Pela valorização docente
Filha de professora, Maria Cristina percebe que essa profissão era mais valorizada em sua geração. “Naquela época, o professor, ao lado do juiz, do padre, do delegado, formava as bases da sociedade”, lembra. “Na minha época, o professor ‘tinha razão’. Se o aluno ia mal, era porque não estudou. Hoje, se ele vai mal, o professor é culpado”, compara. Ela acredita que há uma falha na formação familiar.

“As famílias acham que a escola é para a educação dos filhos, de conhecimento e de valores. O professor tem a dupla tarefa de ensinar e educar para a convivência em sociedade, tornando-se muitas vezes uma babá de luxo”, afirma. Ela cobra mais valorização para essa figura, responsável por transmitir conhecimento para todas as categorias profissionais.

 


Rede feminina

Os três pilares da Ama Brasília são cultura, natureza e gente. “Uma das nossas razões de ser é cuidar de Brasília com olhar feminino. E cuidar de que? Da cultura, fazendo eventos culturais. Da natureza, com eventos ambientais. E das pessoas, com um braço social”, explica Cosete Ramos, idealizadora da aliança. A pandemia acabou atrapalhando planos, mas a associação encontrou caminhos para permanecer ativa, promovendo diversas conversas on-line pelo Facebook (www.facebook.com/amabrasilia). Recentemente, Cosete ajudou a distribuir brinquedos e 560 livros para crianças pobres. Tablets e computadores também foram arrecadados.

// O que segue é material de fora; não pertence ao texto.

(** The loop from [i] on, with what it has collected so far. *)
Lemma batches_from :
  forall fuel i acc w,
    List.length items - i < fuel ->
    exists groups,
      for_batches fuel size items i
                  (fun _ batch acc => ret (acc ++ [batch])) acc w
      = (Ok (acc ++ groups), w)
      /\ List.length groups = groups_left size items i
      /\ concat groups = skipn i items
      /\ (forall g, In g groups -> 1 <= List.length g <= size)
      /\ (forall j g, nth_error groups j = Some g ->
                      S j < List.length groups -> List.length g = size).
Proof.
  induction fuel as [|fuel IH]; intros i acc w Hfuel; [lia|].
  simpl. destruct (Nat.ltb_spec i (List.length items)) as [Hlt|Hge].
  - unfold bind at 1, ret at 1.
    destruct (IH (i + size) (acc ++ [slice items i (i + size)]) w)
      as (groups & -> & Hlen & Hcat & Hsz & Hfull); [lia|].
    exists (slice items i (i + size) :: groups).
    split; [now rewrite <- app_assoc|].
    split; [simpl; rewrite Hlen; symmetry; now apply groups_left_step|].
    split; [simpl; rewrite Hcat; symmetry; apply Dispatch.slice_step|].
    split.
    + intros g [<- | Hg]; [|now apply Hsz]. rewrite slice_length. lia.
    + intros [|j] g Hnth Hj; simpl in Hnth, Hj.
      * inversion Hnth; subst g. rewrite slice_length.
        assert (0 < groups_left size items (i + size)) by lia.
        destruct (Nat.le_gt_cases (List.length items) (i + size)) as [H'|H'];
          [rewrite groups_left_done in H by assumption; lia | lia].
      * apply (Hfull j g Hnth). lia.
  - exists []. unfold ret. rewrite app_nil_r.
    split; [reflexivity|].
    split; [symmetry; now apply groups_left_done|].
    split; [now rewrite skipn_all2|].
    split; [intros g [] | intros [|j] g Hnth; discriminate].
Qed.

(** Whatever its body, the loop runs it on those groups, in order. *)
Lemma loop_runs_the_groups :
  forall fuel i,
    List.length items - i < fuel ->
    exists groups,
      (forall acc w,
         for_batches fuel size items i
                     (fun _ batch acc => ret (acc ++ [batch])) acc w
         = (Ok (acc ++ groups), w))
      /\ (forall R (body : nat -> list A -> R -> M R) acc w,
            for_batches fuel size items i body acc w
            = run_batches body size i groups acc w).
Proof.
  induction fuel as [|fuel IH]; intros i Hfuel; [lia|].
  simpl. destruct (Nat.ltb_spec i (List.length items)) as [Hlt|Hge].
  - destruct (IH (i + size)) as (groups & Hcollect & Hrun); [lia|].
    exists (slice items i (i + size) :: groups). split.
    + intros acc w. unfold bind at 1, ret at 1.
      rewrite Hcollect. now rewrite <- app_assoc.
    + intros R body acc w. simpl. unfold bind.
      destruct (body i (slice items i (i + size)) acc w) as [[a|e|] w'];
        [apply Hrun | reflexivity | reflexivity].
  - exists []. split.
    + intros acc w. unfold ret. now rewrite app_nil_r.
    + reflexivity.
Qed.

End Groups.

(** C5. For N items and a batch size S of at least 1 the loop ends and
    slices ceil(N/S) groups, none empty, none longer than S, all of length
    S except possibly the last, whose concatenation in order is the
    input. *)
Theorem batches_partition :
  forall (A : Type) (items : list A) (size fuel : nat) (w : World),
    1 <= size -> List.length items < fuel ->
    exists groups,
      batches fuel size items 0 w = (Ok groups, w)
      /\ List.length groups = (List.length items + size - 1) / size
      /\ concat groups = items
      /\ (forall g, In g groups -> 1 <= List.length g <= size)
      /\ (forall j g, nth_error groups j = Some g ->
                      S j < List.length groups -> List.length g = size).
Proof.
  intros A items size fuel w Hsize Hfuel.
  destruct (@batches_from A size Hsize items fuel 0 [] w)
    as (groups & Hrun & Hlen & Hcat & Hsz & Hfull); [lia|].
  exists groups. unfold batches. rewrite Hrun.
  split; [reflexivity|].
  split; [rewrite Hlen; unfold groups_left; now rewrite Nat.sub_0_r|].
  split; [exact Hcat|]. split; [exact Hsz | exact Hfull].
Qed.

Lemma batches_partition_witness :
  exists groups,
    batches 6 2 [1; 2; 3; 4; 5] 0 (fresh []) = (Ok groups, fresh [])
    /\ List.length groups = 3
    /\ concat groups = [1; 2; 3; 4; 5].
Proof.
  destruct (@batches_partition nat [1; 2; 3; 4; 5] 2 6 (fresh []))
    as (groups & Hrun & Hlen & Hcat & _).
  - lia.
  - simpl. lia.
  - exists groups. repeat split; assumption.
Defined.

(** The batches of the route: 503 messages make two groups, of 500
    and 3. *)
Lemma batches_503 :
  fst (batches 504 batchSize (seq 0 503) 0 (fresh []))
  = Ok [seq 0 500; seq 500 3].
Proof. vm_compute. reflexivity. Qed.

End Batching.

(* ------------------------------------------------------------------ *)
(** ** Registration                                                     *)
(* ------------------------------------------------------------------ *)

Module Registration.

Import Handlers.

Lemma option_eqb_eq (x y : option string) :
  Store.option_eqb String.eqb x y = true <-> x = y.
Proof.
  destruct x as [a|], y as [b|]; simpl; try (split; congruence).
  rewrite String.eqb_eq. split; congruence.
Qed.

Lemma FcmToken_eqb_eq a b : Store.FcmToken_eqb a b = true <-> a = b.
Proof.
  unfold Store.FcmToken_eqb. rewrite !andb_true_iff.
  rewrite String.eqb_eq, option_eqb_eq, Z.eqb_eq.
  destruct a, b; simpl. split.
  - intros [[-> ->] ->]. reflexivity.
  - intros H. inversion H. auto.
Qed.

(** [$addToSet] never touches the elements already there. *)
Lemma addToSet_keeps e arr r : In r arr -> In r (Store.addToSet e arr).
Proof.
  unfold Store.addToSet. destruct (existsb _ arr); [auto|].
  intros H. apply in_or_app. now left.
Qed.

Lemma addToSet_has e arr : In e (Store.addToSet e arr).
Proof.
  unfold Store.addToSet. destruct (existsb _ arr) eqn:E.
  - apply existsb_exists in E as (r & Hin & Heq).
    apply FcmToken_eqb_eq in Heq. now subst.
  - apply in_or_app. right. now left.
Qed.

(** It adds nothing only when the very same element, device and date
    included, is there. *)
Lemma addToSet_same e arr : In e arr -> Store.addToSet e arr = arr.
Proof.
  intros H. unfold Store.addToSet.
  replace (existsb _ arr) with true; [reflexivity|].
  symmetry. apply existsb_exists. exists e. split; [assumption|].
  now apply FcmToken_eqb_eq.
Qed.

Lemma tokens_of_registered uid e c :
  Store.tokens_of uid (Store.findOneAndUpdate_addToSet uid e c)
  = Store.addToSet e (Store.tokens_of uid c).
Proof.
  unfold Store.tokens_of, Store.findOne.
  induction c as [|d c IH]; simpl.
  - now rewrite String.eqb_refl.
  - destruct (String.eqb (Store.userId d) uid) eqn:E; simpl; now rewrite E.
Qed.

Lemma two_matches {A} (f : A -> bool) (x y : A) l :
  x <> y -> In x l -> In y l -> f x = true -> f y = true ->
  2 <= List.length (filter f l).
Proof.
  intros Hne Hx Hy Hfx Hfy.
  change 2 with (List.length [x; y]). apply NoDup_incl_length.
  - repeat constructor; simpl; intuition.
  - intros z [<- | [<- | []]]; apply filter_In; now split.
Qed.

(** Registering a token again from another device leaves the first record
    as it was and adds a second one. *)
Lemma reregistration_duplicates uid t dev1 dev2 now1 now2 c :
  dev1 <> dev2 ->
  let first := Store.mkFcmToken t dev1 now1 in
  let c2 := Store.findOneAndUpdate_addToSet uid (Store.mkFcmToken t dev2 now2)
              (Store.findOneAndUpdate_addToSet uid first c) in
  In first (Store.tokens_of uid c2)
  /\ 2 <= List.length (Store.records_for uid t c2).
Proof.
  intros Hne first c2. subst c2. unfold Store.records_for.
  rewrite !tokens_of_registered.
  assert (H1 : In first (Store.addToSet (Store.mkFcmToken t dev2 now2)
                           (Store.addToSet first (Store.tokens_of uid c))))
    by apply addToSet_keeps, addToSet_has.
  split; [exact H1|].
  apply (@two_matches _ _ first (Store.mkFcmToken t dev2 now2)).
  - subst first. congruence.
  - exact H1.
  - apply addToSet_has.
  - simpl. apply String.eqb_refl.
  - simpl. apply String.eqb_refl.
Qed.

(** *** What the writes keep of the data model *)

Lemma registered_userIds uid e c u :
  In u (map Store.userId (Store.findOneAndUpdate_addToSet uid e c)) ->
  In u (map Store.userId c) \/ u = uid.
Proof.
  induction c as [|d c IH]; simpl.
  - intros [<- | []]. now right.
  - destruct (String.eqb (Store.userId d) uid); simpl; [tauto|].
    intros [H | H]; [tauto|]. destruct (IH H); tauto.
Qed.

“Somos uma rede feminina da sociedade civil, não somos do governo, porém, trabalhamos a favor do governo”, explica. A presidente de honra da entidade é sempre a primeira-dama de Brasília. Atualmente, o cargo é ocupado por Mayara Noronha, mulher do governador Ibaneis Rocha (MDB). A aliança tem mais de 400 embaixatrizes, entre professoras, advogadas, médicas, empresárias, representantes de diversas categorias e pioneiras. A própria Cosete se encaixa nesta última definição: chegou ao DF antes da inauguração de Brasília e, em 21 de abril de 1960, participou do baile de lançamento da cidade no Palácio do Planalto.